CDC Ad Campaign Triples Calls to Wisconsin Tobacco Quit Line, Fills Enrollment in UW-CTRI’s Smokefree.gov Study

The CDC’s comprehensive national advertising campaign to encourage smokers to quit, a first of its kind, has already made a positive impact. The campaign, Tips From Former Smokers™, began March 19 and will run for at least 12 weeks on television, radio, and billboards, online, and in theaters, magazines, and newspapers nationwide.

The ads have already tripled calls to the Wisconsin Tobacco Quit Line, including 633 calls in the first week and 667 the second, most of them resulting from TV ads. Nationwide, a record 34,413 called 1-800-QUIT-NOW on April 1. The campaign also filled enrollment in an online study UW-CTRI is leading in conjunction with the federal government to help people quit smoking via Smokefree.gov. Follow-up with participants will continue for about seven months.

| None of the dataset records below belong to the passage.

(* ===== verification/GoStrings.v ===== *)
(** * GoStrings: the functions of Go's [strings] package the handlers call

    A Go string is a sequence of bytes, here a [string] of [ascii]
    characters read as bytes.  [strings.TrimSpace] removes the leading
    and trailing runes for which [unicode.IsSpace] holds: the six ASCII
    spaces ['\t' '\n' '\v' '\f' '\r' ' '], U+0085 and U+00A0 (two bytes
    in UTF-8) and the eleven three-byte spaces U+1680, U+2000 to U+200A,
    U+2028, U+2029, U+202F, U+205F and U+3000.  [TrimLeft] reads runes
    from the front, [TrimRight] from the back (on the reversed bytes);
    an ill-formed sequence is not a space, as for Go's decoder.
    [HasPrefix] and [TrimPrefix] are the byte-wise functions, and [itoa]
    renders a [nat] in decimal.  [trim_ascii] is the reference trim of
    the ASCII spaces at both ends, which [TrimSpace] equals on ASCII
    strings. *)

From stdpp Require Import base list strings pretty.
From Stdlib Require Import Ascii String ZArith.
From S2P Require Import Prelude.

Open Scope string_scope.
Open Scope char_scope.

(** ** Space runes *)

Definition is_ascii_space (c : ascii) : bool :=
  bool_decide (c = "009" ∨ c = "010" ∨ c = "011" ∨ c = "012" ∨ c = "013" ∨ c = " ").

(** U+0085 and U+00A0. *)
Definition is_space2 (c1 c2 : ascii) : bool :=
  bool_decide (c1 = "194" ∧ (c2 = "133" ∨ c2 = "160")).

(** U+1680, U+2000..U+200A, U+2028, U+2029, U+202F, U+205F, U+3000. *)
Definition is_space3 (c1 c2 c3 : ascii) : bool :=
  bool_decide ((c1 = "225" ∧ c2 = "154" ∧ c3 = "128") ∨
               (c1 = "226" ∧ c2 = "128" ∧
                  ((128 ≤ nat_of_ascii c3 ≤ 138)%nat ∨ c3 = "168" ∨ c3 = "169" ∨ c3 = "175")) ∨
               (c1 = "226" ∧ c2 = "129" ∧ c3 = "159") ∨
               (c1 = "227" ∧ c2 = "128" ∧ c3 = "128")).

(** ** [strings.TrimSpace] *)

(** [strings.TrimLeftFunc(s, unicode.IsSpace)] *)
Fixpoint TrimLeft (s : string) : string :=
  match s with
  | EmptyString => EmptyString
  | String c s1 =>
      if is_ascii_space c then TrimLeft s1 else
      match s1 with
      | String c2 s2 =>
          if is_space2 c c2 then TrimLeft s2 else
          match s2 with
          | String c3 s3 => if is_space3 c c2 c3 then TrimLeft s3 else s
          | EmptyString => s
          end
      | EmptyString => s
      end
  end.

(** The same on the reversed bytes: a rune is matched from its last byte. *)
Fixpoint trim_rev (l : list ascii) : list ascii :=
  match l with
  | [] => []
  | c :: l1 =>
      if is_ascii_space c then trim_rev l1 else
      match l1 with
      | c2 :: l2 =>
          if is_space2 c2 c then trim_rev l2 else
          match l2 with
          | c3 :: l3 => if is_space3 c3 c2 c then trim_rev l3 else l
          | [] => l
          end
      | [] => l
      end
  end.

(** [strings.TrimRightFunc(s, unicode.IsSpace)] *)
Definition TrimRight (s : string) : string :=
  string_of_list_ascii (rev (trim_rev (rev (list_ascii_of_string s)))).

(** [strings.TrimSpace(s)] is [TrimFunc(s, unicode.IsSpace)]. *)
Definition TrimSpace (s : string) : string := TrimRight (TrimLeft s).

(** ** Prefixes and numbers *)

(** [strings.HasPrefix(s, prefix)] *)
Fixpoint HasPrefix (s prefix : string) : bool :=
  match prefix, s with
  | EmptyString, _ => true
  | String p prefix', String c s' => bool_decide (c = p) && HasPrefix s' prefix'
  | String _ _, EmptyString => false
  end.

(** [strings.TrimPrefix(s, prefix)] *)
Definition TrimPrefix (s prefix : string) : string :=
  if HasPrefix s prefix then substring (length prefix) (length s - length prefix) s else s.

(** [itoa(i)] of [validation/team.go], which the package calls but does
    not declare: the decimal rendering of [strconv.Itoa]. *)
Definition itoa (i : nat) : string := pretty i.

(** An ASCII byte that is not a space: it is a rune of its own, and no
    multi-byte space starts or ends with it. *)
Definition plain (c : ascii) : bool :=
  bool_decide (nat_of_ascii c < 128)%nat && negb (is_ascii_space c).

(** A string of ASCII spaces. *)
Definition ascii_spaces (s : string) : Prop := Forall (λ c, is_ascii_space c = true) (list_ascii_of_string s).

(** ** Lemmas *)

Lemma HasPrefix_app p t : HasPrefix (p ++ t) p = true.
Proof. induction p as [|c p IH]; [by destruct t|]. simpl. by rewrite bool_decide_true. Qed.

Lemma HasPrefix_spec s p : HasPrefix s p = true <-> ∃ t, s = p ++ t.
Proof.
  split; [|intros [t ->]; apply HasPrefix_app].
  revert s. induction p as [|c p IH]; intros s; [by exists s|].
  destruct s as [|c' s]; simpl; [done|].
  intros [->%bool_decide_eq_true Hp]%andb_prop. destruct (IH s Hp) as [t ->]. by exists t.
Qed.

Lemma substring_app p t : substring (length p) (length t) (p ++ t) = t.
Proof.
  induction p as [|c p IH]; simpl; [|done].
  induction t as [|c t IH]; simpl; [done|]. by f_equal.
Qed.

Lemma length_append_str p t : length (p ++ t) = (length p + length t)%nat.
Proof. induction p as [|c p IH]; simpl; [done|]. by f_equal. Qed.

Lemma TrimPrefix_app p t : TrimPrefix (p ++ t) p = t.
Proof.
  unfold TrimPrefix. rewrite HasPrefix_app, length_append_str.
  replace (length p + length t - length p)%nat with (length t) by lia. apply substring_app.
Qed.

Lemma list_ascii_of_string_app s t :
  list_ascii_of_string (s ++ t) = (list_ascii_of_string s ++ list_ascii_of_string t)%list.
Proof. induction s as [|c s IH]; simpl; [done|]. by f_equal. Qed.

Lemma TrimLeft_spaces ws s : ascii_spaces ws -> TrimLeft (ws ++ s) = TrimLeft s.
Proof.
  unfold ascii_spaces. induction ws as [|c ws IH]; intros Hws; [done|].
  simpl in Hws. apply Forall_cons in Hws as [Hc Hws]. simpl. rewrite Hc. by apply IH.
Qed.

Lemma is_space2_fst c c2 : (nat_of_ascii c < 128)%nat -> is_space2 c c2 = false.
Proof. intros H. apply bool_decide_false. intros [-> _]. vm_compute in H. lia. Qed.

Lemma is_space2_snd c c2 : (nat_of_ascii c2 < 128)%nat -> is_space2 c c2 = false.
Proof. intros H. apply bool_decide_false. intros [_ [->| ->]]; vm_compute in H; lia. Qed.

Lemma is_space3_fst c c2 c3 : (nat_of_ascii c < 128)%nat -> is_space3 c c2 c3 = false.
Proof.
  intros H. apply bool_decide_false.
  intros [[-> _]|[[-> _]|[[-> _]|[-> _]]]]; vm_compute in H; lia.
Qed.

Lemma is_space3_thd c c2 c3 : (nat_of_ascii c3 < 128)%nat -> is_space3 c c2 c3 = false.
Proof.
  intros H. apply bool_decide_false.
  intros [(_ & _ & ->)|[(_ & _ & [Hr|[->|[->| ->]]])|[(_ & _ & ->)|(_ & _ & ->)]]];
    first [lia | vm_compute in H; lia].
Qed.

Lemma TrimLeft_plain c s : plain c = true -> TrimLeft (String c s) = String c s.
Proof.
  unfold plain. intros [Hlt%bool_decide_eq_true Hns%negb_true_iff]%andb_prop.
  cbn [TrimLeft]. rewrite Hns.
  destruct s as [|c2 [|c3 s]]; [done|by rewrite is_space2_fst|].
  by rewrite is_space2_fst, is_space3_fst.
Qed.

Lemma trim_rev_spaces w l :
  Forall (λ c, is_ascii_space c = true) w -> trim_rev (w ++ l)%list = trim_rev l.
Proof.
  induction w as [|c w IH]; intros Hw; [done|].
  apply Forall_cons in Hw as [Hc Hw]. simpl. rewrite Hc. by apply IH.
Qed.

Lemma trim_rev_plain c l : plain c = true -> trim_rev (c :: l) = c :: l.
Proof.
  unfold plain. intros [Hlt%bool_decide_eq_true Hns%negb_true_iff]%andb_prop.
  cbn [trim_rev]. rewrite Hns.
  destruct l as [|c2 [|c3 l]]; [done|by rewrite is_space2_snd|].
  by rewrite is_space2_snd, is_space3_thd.
Qed.

(** A token that begins and ends with a plain byte, padded with ASCII
    spaces on both sides, trims to itself. *)
Lemma TrimSpace_padded ws1 c tok c' ws2 :
  ascii_spaces ws1 -> ascii_spaces ws2 -> plain c = true -> plain c' = true ->
  TrimSpace (ws1 ++ String c (tok ++ String c' EmptyString) ++ ws2) =
    String c (tok ++ String c' EmptyString).
Proof.
  intros H1 H2 Hc Hc'. unfold TrimSpace. rewrite TrimLeft_spaces by done.
  change (String c (tok ++ String c' EmptyString) ++ ws2)
    with (String c ((tok ++ String c' EmptyString) ++ ws2)).
  rewrite TrimLeft_plain by done. unfold TrimRight.
  assert (Hl : list_ascii_of_string (String c (tok ++ String c' EmptyString)) =
               (c :: list_ascii_of_string tok ++ [c'])%list).
  { cbn [list_ascii_of_string]. by rewrite list_ascii_of_string_app. }
  change (String c ((tok ++ String c' EmptyString) ++ ws2))
    with (String c (tok ++ String c' EmptyString) ++ ws2).
  rewrite list_ascii_of_string_app, Hl, rev_app_distr, trim_rev_spaces by (by apply Forall_rev).
  rewrite app_comm_cons, rev_app_distr.
  change (rev [c'] ++ rev (c :: list_ascii_of_string tok))%list
    with (c' :: rev (c :: list_ascii_of_string tok)).
  rewrite trim_rev_plain by done.
  change (rev (c' :: rev (c :: list_ascii_of_string tok)))
    with (rev (rev (c :: list_ascii_of_string tok)) ++ [c'])%list.
  rewrite rev_involutive, <-app_comm_cons, <-Hl.
  apply string_of_list_ascii_of_string.
Qed.

Lemma append_empty_r s : s ++ EmptyString = s.
Proof. induction s as [|c s IH]; [done|]. change (String c (s ++ EmptyString) = String c s). by rewrite IH. Qed.

Lemma TrimSpace_spaces ws : ascii_spaces ws -> TrimSpace ws = EmptyString.
Proof.
  intros Hws. unfold TrimSpace. rewrite <-(append_empty_r ws) at 1.
  rewrite TrimLeft_spaces by done. reflexivity.
Qed.

(** ** [TrimSpace] on ASCII strings *)

(** The reference: drop the ASCII spaces from the front, then from the back. *)
Fixpoint drop_spaces (l : list ascii) : list ascii :=
  match l with
  | [] => []
  | c :: l' => if is_ascii_space c then drop_spaces l' else l
  end.

Definition trim_ascii (s : string) : string :=
  string_of_list_ascii (rev (drop_spaces (rev (drop_spaces (list_ascii_of_string s))))).

(** Every byte is below 128: the string is ASCII. *)
Definition is_ascii (s : string) : Prop :=
  Forall (λ c, (nat_of_ascii c < 128)%nat) (list_ascii_of_string s).

#[export] Instance is_ascii_dec s : Decision (is_ascii s).
Proof. unfold is_ascii. apply _. Defined.

Lemma drop_spaces_suffix l : ∃ k, l = app k (drop_spaces l).
Proof.
  induction l as [|c l [k Hk]]; simpl; [by exists []|].
  destruct (is_ascii_space c); [exists (c :: k); by rewrite Hk at 1|by exists []].
Qed.

Lemma Forall_drop_spaces (P : ascii -> Prop) l : Forall P l -> Forall P (drop_spaces l).
Proof. destruct (drop_spaces_suffix l) as [k Hk]. rewrite Hk at 1. rewrite Forall_app. tauto. Qed.

Lemma TrimLeft_ascii s :
  is_ascii s -> TrimLeft s = string_of_list_ascii (drop_spaces (list_ascii_of_string s)).
Proof.
  unfold is_ascii. induction s as [|c s IH]; intros Hs; [done|].
  apply Forall_cons in Hs as [Hc Hs]. cbn [list_ascii_of_string drop_spaces].
  destruct (is_ascii_space c) eqn:Hsp; [cbn [TrimLeft]; rewrite Hsp; by apply IH|].
  rewrite TrimLeft_plain; [simpl; by rewrite string_of_list_ascii_of_string|].
  unfold plain. by rewrite bool_decide_eq_true_2, Hsp.
Qed.

Lemma trim_rev_ascii l :
  Forall (λ c, (nat_of_ascii c < 128)%nat) l -> trim_rev l = drop_spaces l.
Proof.
  induction l as [|c l IH]; intros Hl; [done|].
  apply Forall_cons in Hl as [Hc Hl]. cbn [drop_spaces].
  destruct (is_ascii_space c) eqn:Hsp; [cbn [trim_rev]; rewrite Hsp; by apply IH|].
  apply trim_rev_plain. unfold plain. by rewrite bool_decide_eq_true_2, Hsp.
Qed.

(** On an ASCII string the rune-decoding [TrimSpace] is the reference
    trim: the multi-byte look-ahead of [TrimLeft] and the look-behind of
    [TrimRight] never fire on bytes below 128. *)
Lemma TrimSpace_ascii s : is_ascii s -> TrimSpace s = trim_ascii s.
Proof.
  intros Hs. unfold TrimSpace, TrimRight, trim_ascii.
  rewrite TrimLeft_ascii, list_ascii_of_string_of_list_ascii by done.
  rewrite trim_rev_ascii; [done|].
  apply Forall_rev, Forall_drop_spaces, Hs.
Qed.

(** [drop_spaces] stops at a byte that is not a space. *)
Lemma drop_spaces_head l :
  drop_spaces l = [] ∨ ∃ c l', drop_spaces l = c :: l' ∧ is_ascii_space c = false.
Proof.
  induction l as [|c l IH]; simpl; [by left|].
  destruct (is_ascii_space c) eqn:Hc; [done|right; by exists c, l].
Qed.

Lemma drop_spaces_nil l :
  drop_spaces l = [] <-> Forall (λ c, is_ascii_space c = true) l.
Proof.
  induction l as [|c l IH]; simpl; [split; intros; [constructor|done]|].
  destruct (is_ascii_space c) eqn:Hc; rewrite Forall_cons, <-IH; [tauto|].
  split; [done|]. intros [? ?]; congruence.
Qed.

Lemma trim_ascii_empty s : trim_ascii s = ""%string <-> ascii_spaces s.
Proof.
  unfold trim_ascii, ascii_spaces. rewrite <-drop_spaces_nil.
  set (x := drop_spaces (list_ascii_of_string s)).
  assert (Hx : x = [] ∨ ∃ c l', x = c :: l' ∧ is_ascii_space c = false) by apply drop_spaces_head.
  split; [|intros ->; done].
  intros Hrev. assert (Hd : drop_spaces (rev x) = []).
  { apply (f_equal list_ascii_of_string) in Hrev.
    rewrite list_ascii_of_string_of_list_ascii in Hrev.
    apply (f_equal (@rev ascii)) in Hrev. by rewrite rev_involutive in Hrev. }
  apply drop_spaces_nil, Forall_rev in Hd. rewrite rev_involutive in Hd.
  destruct Hx as [|(c & l' & Hcl & Hc)]; [done|]. rewrite Hcl in Hd.
  apply Forall_cons in Hd as [Hd _]. congruence.
Qed.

The CDC ad campaign depicts the stark realities of living with disease caused by smoking, showing that, while many die from a smoking-related disease, many others are left to live with significant consequences, such lung and throat cancerheart attack, stroke, Buerger’s disease, and asthma. The campaign features suggestions from former smokers on how to get dressed when you have a stoma (a surgical opening in the neck) or artificial limbs, and what scars from heart surgery look like.

“Although they may be tough to watch, the ads show real people living with real, painful consequences from smoking,” said CDC Director Thomas R. Frieden, M.D., M.P.H. “There is sound evidence that supports the use of these types of hard-hitting images and messages to encourage smokers to quit (and) keep children from ever beginning to smoke.”

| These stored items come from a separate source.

(* ===== verification/Tables.v ===== *)
(** * Tables: the rows of the PostgreSQL database the repositories query

    The schema is not in the repository (no migrations under [src/]); the
    tables are those the queries of [repository/*.go] name.  A user row
    carries its name, team and flag; a pull-request row its name, author,
    status, timestamps and the [need_more_reviewers] flag the insert
    writes.  [DB] is the database: the team sequence is part of it
    because PostgreSQL advances it even when an insert fails. *)

From stdpp Require Import base list gmap strings.
From Stdlib Require Import ZArith.
From S2P Require Import Prelude Types.

(** ** Tables *)

Record user_row := mk_user_row {
  u_username : string;
  u_team : Z;
  u_active : bool
}.

Record pr_row := mk_pr_row {
  p_name : string;
  p_author : string;
  p_status : Z;
  p_created : Z;
  p_merged : option Z;
  p_need_more : bool
}.

Record DB := mkDB {
  teams : gmap Z string;                (* teams(id serial, team_name unique) *)
  team_seq : Z;                         (* last value of the id sequence *)
  users : gmap string user_row;         (* users(user_id primary key, ...) *)
  pr_statuses : gmap Z string;          (* pr_statuses(id, name) *)
  prs : gmap string pr_row;             (* pull_requests(pull_request_id primary key, ...) *)
  reviewers : list (string * string)    (* pull_request_reviewers(pull_request_id, reviewer_id) *)
}.

Definition set_users (d : DB) (us : gmap string user_row) : DB :=
  mkDB d.(teams) d.(team_seq) us d.(pr_statuses) d.(prs) d.(reviewers).
Definition set_prs (d : DB) (ps : gmap string pr_row) : DB :=
  mkDB d.(teams) d.(team_seq) d.(users) d.(pr_statuses) ps d.(reviewers).
Definition set_reviewers (d : DB) (rs : list (string * string)) : DB :=
  mkDB d.(teams) d.(team_seq) d.(users) d.(pr_statuses) d.(prs) rs.

(** The two statuses the code refers to ([StatusOpen], [StatusMerged]). *)
Definition initial_statuses : gmap Z string :=
  <[StatusOpen := "OPEN"]> (<[StatusMerged := "MERGED"]> ∅).

Lemma initial_statuses_open : initial_statuses !! StatusOpen = Some "OPEN".
Proof. reflexivity. Qed.
Lemma initial_statuses_merged : initial_statuses !! StatusMerged = Some "MERGED".
Proof. reflexivity. Qed.
(* ===== verification/Store.v ===== *)
(** * Store: the SQL statements of the repositories and their effect

    The tables are those of [Tables], with the constraints the queries
    rely on: primary keys on [teams.id],
    [users.user_id], [pull_requests.pull_request_id], unique
    [teams.team_name] and unique [(pull_request_id, reviewer_id)], and
    foreign keys from users to teams, from pull requests to users and to
    [pr_statuses], and from reviewer rows to pull requests and users.

    [sql R] is the type of the statements the repositories issue, indexed
    by what the Go code scans out of them; [exec_sql rk q d] runs one
    statement [q] on the tables [d], [rk] being the value [random()]
    gives each user row.  A statement that fails leaves the tables as they
    were, except the team sequence, which PostgreSQL never rolls back.
    [db_wf] is the invariant the constraints maintain; every statement
    preserves it ([exec_sql_wf]), and it is decidable ([db_wf_dec]) so
    that the witnesses check it on the fixtures by evaluation. *)

From stdpp Require Import base list gmap strings sorting.
From Stdlib Require Import ZArith.
From S2P Require Import Prelude Types Tables Selection.

(** ** Statements *)

Inductive sql : Type -> Type :=
| SqlPrExists (prID : string) : sql bool
| SqlPrInsert (pr : PullRequest.t) (needMore : bool) : sql unit
| SqlReviewerInsert (prID reviewerID : string) : sql unit
| SqlPrSelect (prID : string) : sql PullRequest.t
| SqlReviewersOf (prID : string) : sql (list string)
| SqlPrSetMerged (status mergedAt : Z) (prID : string) : sql PullRequest.t
| SqlStatusName (id : Z) : sql string
| SqlReplaceReviewer (prID oldID newID : string) : sql Z
| SqlUserGet (userID : string) : sql User.t
| SqlUserSetActive (isActive : bool) (userID : string) : sql User.t
| SqlUserReviewPrs (userID : string) : sql (list PullRequestShort.t)
| SqlUserFindActive (teamID : Z) (excludeUserID : string) (limit : Z) : sql (list User.t)
| SqlUserUpsert (userID username : string) (teamID : Z) (isActive : bool) : sql unit
| SqlTeamInsert (teamName : string) : sql Team.t
| SqlTeamGetByName (teamName : string) : sql Team.t.

(** ** Semantics of each statement *)

(** The order of [GetReviewPrs]'s query, as a decidable relation. *)
Definition created_desc (a b : Z * PullRequestShort.t) : Prop := (b.1 ≤ a.1)%Z.

#[export] Instance created_desc_dec a b : Decision (created_desc a b).
Proof. unfold created_desc. apply _. Defined.

Section statements.
Context (d : DB).

(** [SELECT EXISTS (SELECT 1 FROM pull_requests WHERE pull_request_id = $1)] *)
Definition pr_exists (prID : string) : bool :=
  bool_decide (is_Some (d.(prs) !! prID)).

(** [INSERT INTO pull_requests(...) VALUES ($1, ..., $7)] *)
Definition pr_insert (pr : PullRequest.t) (needMore : bool) : res unit * DB :=
  if pr_exists (PullRequest.ID pr) then (Err (ErrPg uniqueViolationErr), d)
  else if bool_decide (d.(users) !! PullRequest.AuthorID pr = None)
  then (Err (ErrPg foreignKeyViolationErr), d)
  else if bool_decide (d.(pr_statuses) !! PullRequest.StatusID pr = None)
  then (Err (ErrPg foreignKeyViolationErr), d)
  else (Ok tt, set_prs d (<[PullRequest.ID pr :=
          mk_pr_row (PullRequest.Name pr) (PullRequest.AuthorID pr)
            (PullRequest.StatusID pr) (PullRequest.CreatedAt pr)
            (PullRequest.MergedAt pr) needMore]> d.(prs))).
(** As written, the statements of [Create]'s transaction go to the pool:
    a store failure on the first reviewer insert makes [Create] fail, yet
    the PR row stays committed without any reviewer. *)
Theorem Create_not_atomic :
  match run (PRService.Create PRService.pg_service Background fx_create_req)
            (mkWorld fx_create None [false; false; false; false; false; true] [λ _, 0%Z] [] 7) with
  | (Err ErrConn, w') => is_Some ((w_db w').(prs) !! "pr-1") ∧ reviewers_of (w_db w') "pr-1" = []
  | _ => False
  end.
Proof. vm_compute. split; [by eexists | reflexivity]. Qed.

That evidence includes an article published in the American Journal of Public Health that showed that graphic ads depicting the consequences of smoking were more likely to spur abstinence than “how-to” ads or ads taking other tacts, even though the graphic ads don’t directly address relapse. Researchers found that the graphic ads invoked a visceral, emotional reaction from viewers that spurred behavior change among smokers and empathy and anger among youth—which encourages prevention from experimenting with cigarettes. The researchers also found that, like raising a tobacco tax, raising the frequency and reach of a TV ad campaign has a direct, proportional impact on abstinence, at least until the point the ads saturate potential viewership. That said, there is a campaign ad about how to quit.